Genodermatoses 2003-2004.

Purpose of review Many genodermatoses have been linked in recent years to their respective genes. The underlying biology and integrative nature of these genes with other genes and organ systems is beginning to be understood. This paper reviews recent advances in neurocutaneous disorders, ectodermal dysplasias, and the phenomenon of revertant gene mosaicism. Recent findings In neurofibromatosis type 1, molecular assays are being developed to distinguish malignant from benign and premalignant lesions. Clinical mutation analysis for the NF1 gene has been problematic; a sensitive new assay using automated comparative sequence analysis may be helpful. Revision of clinical care guidelines is ongoing. New data for the prospective management of optic pathway gliomas is reviewed.
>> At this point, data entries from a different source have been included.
(** The order of the sections the scan reads: imports, globals, exports.  The wasm
    specification puts them in this order and has one of each at most. *)
Definition rank (s : Section_) : nat :=
  match s with Other _ _ => 0 | Imports _ => 2 | Globals _ => 6 | Exports _ => 7 end.
Fixpoint ordered (last : nat) (sections : list Section_) : bool :=
  match sections with
  | [] => true
  | s :: l => if (rank s =? 0)%nat then ordered last l else (last <? rank s)%nat && ordered (rank s) l
  end.

Definition exports_mutable (globals : list bool) (e : Export) : bool :=
  ((ex_kind e =? 3) && opt_or (globals !! Z.to_nat (ex_index e)) false).
Definition mutable_exports (sections : list Section_) : list string :=
  ex_name <$> filter (fun e => exports_mutable (all_globals sections) e = true) (all_exports sections).

(** ** Reading what is at an offset *)
Definition at_ (b : bytes) (o : Z) (l : bytes) : Prop := exists pre, b = pre ++ l /\ lenZ pre = o.

Section Reading.
Context {b : bytes}.
Implicit Types (o : Z) (l rest bs : bytes).

Lemma at_byte o x l : at_ b o (x :: l) -> byte b o = Some x.
Proof.
  intros (pre & -> & <-). unfold byte, lenZ. rewrite Nat2Z.id.
  by rewrite lookup_app_r, Nat.sub_diag.
Qed.

Lemma at_skip o l1 l2 : at_ b o (l1 ++ l2) -> at_ b (o + lenZ l1) l2.
Proof.
  intros (pre & -> & <-). exists (pre ++ l1). by rewrite app_assoc, lenZ_app.
Qed.

Lemma at_next o x l : at_ b o (x :: l) -> at_ b (o + 1) l.
Proof. apply (at_skip o [x] l). Qed.

Lemma at_length o l : at_ b o l -> (length l <= length b)%nat.
Proof. intros (pre & -> & _). rewrite length_app. lia. Qed.

Lemma low_bits x : 0 <= x < 128 -> Z.land x 127 = x /\ Z.land x 128 = 0.
Proof.
  intros Hx. split.
  - change 127 with (Z.ones 7). rewrite Z.land_ones by lia. apply Z.mod_small. lia.
  - apply Z.bits_inj'. intros i Hi. rewrite Z.land_spec, Z.bits_0.
    change 128 with (2 ^ 7). rewrite Z.pow2_bits_eqb by lia.
    destruct (Z.eqb_spec 7 i) as [<-|]; [|apply andb_false_r].
    rewrite andb_true_r, Z.testbit_eqb, Z.div_small by lia. done.
Qed.

Lemma high_bits x : 0 <= x < 128 -> Z.land (x + 128) 127 = x /\ Z.land (x + 128) 128 <> 0.
Proof.
  intros Hx. split.
  - change 127 with (Z.ones 7). rewrite Z.land_ones by lia. change (2 ^ 7) with 128.
    rewrite <- (Z.mul_1_l 128) at 1. rewrite Z.mod_add by lia. apply Z.mod_small. lia.
  - intros H. apply (f_equal (fun z => Z.testbit z 7)) in H.
    rewrite Z.land_spec, Z.bits_0 in H. change (Z.testbit 128 7) with true in H.
    rewrite andb_true_r, Z.testbit_eqb in H by lia.
    replace ((x + 128) / 2 ^ 7) with 1 in H; [done|].
    change (2 ^ 7) with 128. rewrite <- (Z.mul_1_l 128) at 1.
    rewrite Z.div_add, Z.div_small by lia. done.
Qed.

Lemma leb_nonneg n bs : leb n bs -> 0 <= n.
Proof. induction 1; lia. Qed.

Lemma L_loop_spec n bs : leb n bs -> forall m v s o rest,
  at_ b o (bs ++ rest) -> (length bs <= m)%nat ->
  L_loop b m v s o = (v + n * s, o + lenZ bs).
Proof.
  induction 1 as [n Hn|x n bs Hx _ IH]; intros [|m] v s o rest Hat Hm; cbn in Hm; try lia;
    cbn [L_loop]; rewrite (at_byte _ _ _ Hat); unfold operand; cbn [opt_or].
  - destruct (low_bits n Hn) as [-> ->]. done.
  - destruct (high_bits x Hx) as [-> Hh%Z.eqb_neq]. rewrite Hh.
    rewrite (IH _ _ _ _ _ (at_next _ _ _ Hat)) by lia.
    f_equal; [lia|]. unfold lenZ. cbn [length]. lia.
Qed.

Lemma L_spec o n bs rest : leb n bs -> at_ b o (bs ++ rest) -> L b o = (n, o + lenZ bs).
Proof.
  intros Hl Hat. unfold L. rewrite (L_loop_spec _ _ Hl _ _ _ _ _ Hat); [f_equal; lia|].
  apply at_length in Hat. rewrite length_app in Hat. unfold fuel. lia.
Qed.

Lemma skip_L_spec o n bs rest : leb n bs -> at_ b o (bs ++ rest) -> skip_L b o = o + lenZ bs.
Proof. intros Hl Hat. unfold skip_L. by rewrite (L_spec _ _ _ _ Hl Hat). Qed.

Lemma S_spec o payload bs rest : sized payload bs -> at_ b o (bs ++ rest) -> S_ b o = o + lenZ bs.
Proof.
  intros (size & Hl & ->) Hat. rewrite <- app_assoc in Hat. unfold S_.
  rewrite (L_spec _ _ _ _ Hl Hat). rewrite lenZ_app. lia.
Qed.

Lemma T_spec o bs rest : value_type bs -> at_ b o (bs ++ rest) -> T_ b o = o + lenZ bs.
Proof.
  intros [t H1%Z.eqb_neq H2%Z.eqb_neq|t n bs' Ht Hl] Hat; cbn in Hat;
    unfold T_; rewrite (at_byte _ _ _ Hat).
  - by rewrite H1, H2.
  - replace ((t =? 99) || (t =? 100)) with true by (destruct Ht as [-> | ->]; done).
    rewrite (skip_L_spec _ _ _ _ Hl (at_next _ _ _ Hat)). unfold lenZ. cbn [length]. lia.
Qed.

Lemma flag_set f k : 0 <= k -> (Z.land f (2 ^ k) =? 0) = negb (Z.testbit f k).
Proof.
  intros Hk. destruct (Z.testbit f k) eqn:E; cbn.
  - apply Z.eqb_neq. intros H. apply (f_equal (fun z => Z.testbit z k)) in H.
    by rewrite Z.land_spec, E, Z.pow2_bits_true, Z.bits_0 in H by done.
  - apply Z.eqb_eq, Z.bits_inj'. intros i Hi. rewrite Z.land_spec, Z.bits_0, Z.pow2_bits_eqb by done.
    destruct (Z.eqb_spec k i) as [<-|]; [by rewrite E|apply andb_false_r].
Qed.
The two genes that underlie tuberous sclerosis complex, tuberin and hamartin, lie at the center of an important signal transduction pathway with significant implications for pharmacologic treatment. Issues in genetic counseling for this highly variable disease are updated. Extensive progress has been made in understanding the basis of several forms of ectodermal dysplasia. Disorders caused by mutations in p63 and the connexin and NF-κB gene families will be reviewed. Finally, phenotypic in vivo amelioration of genodermatoses via revertant gene mosaicism will be discussed as a possible mechanism to be exploited in directed therapeutic approaches. Summary This paper reviews recent developments in the molecular and biologic bases of neurofibromatosis type 1, tuberous sclerosis, and ectodermal disorders related to p63 and the connexin and NF-κB gene families. The concept of revertant gene mosaicism is also discussed as a potential model for gene therapy.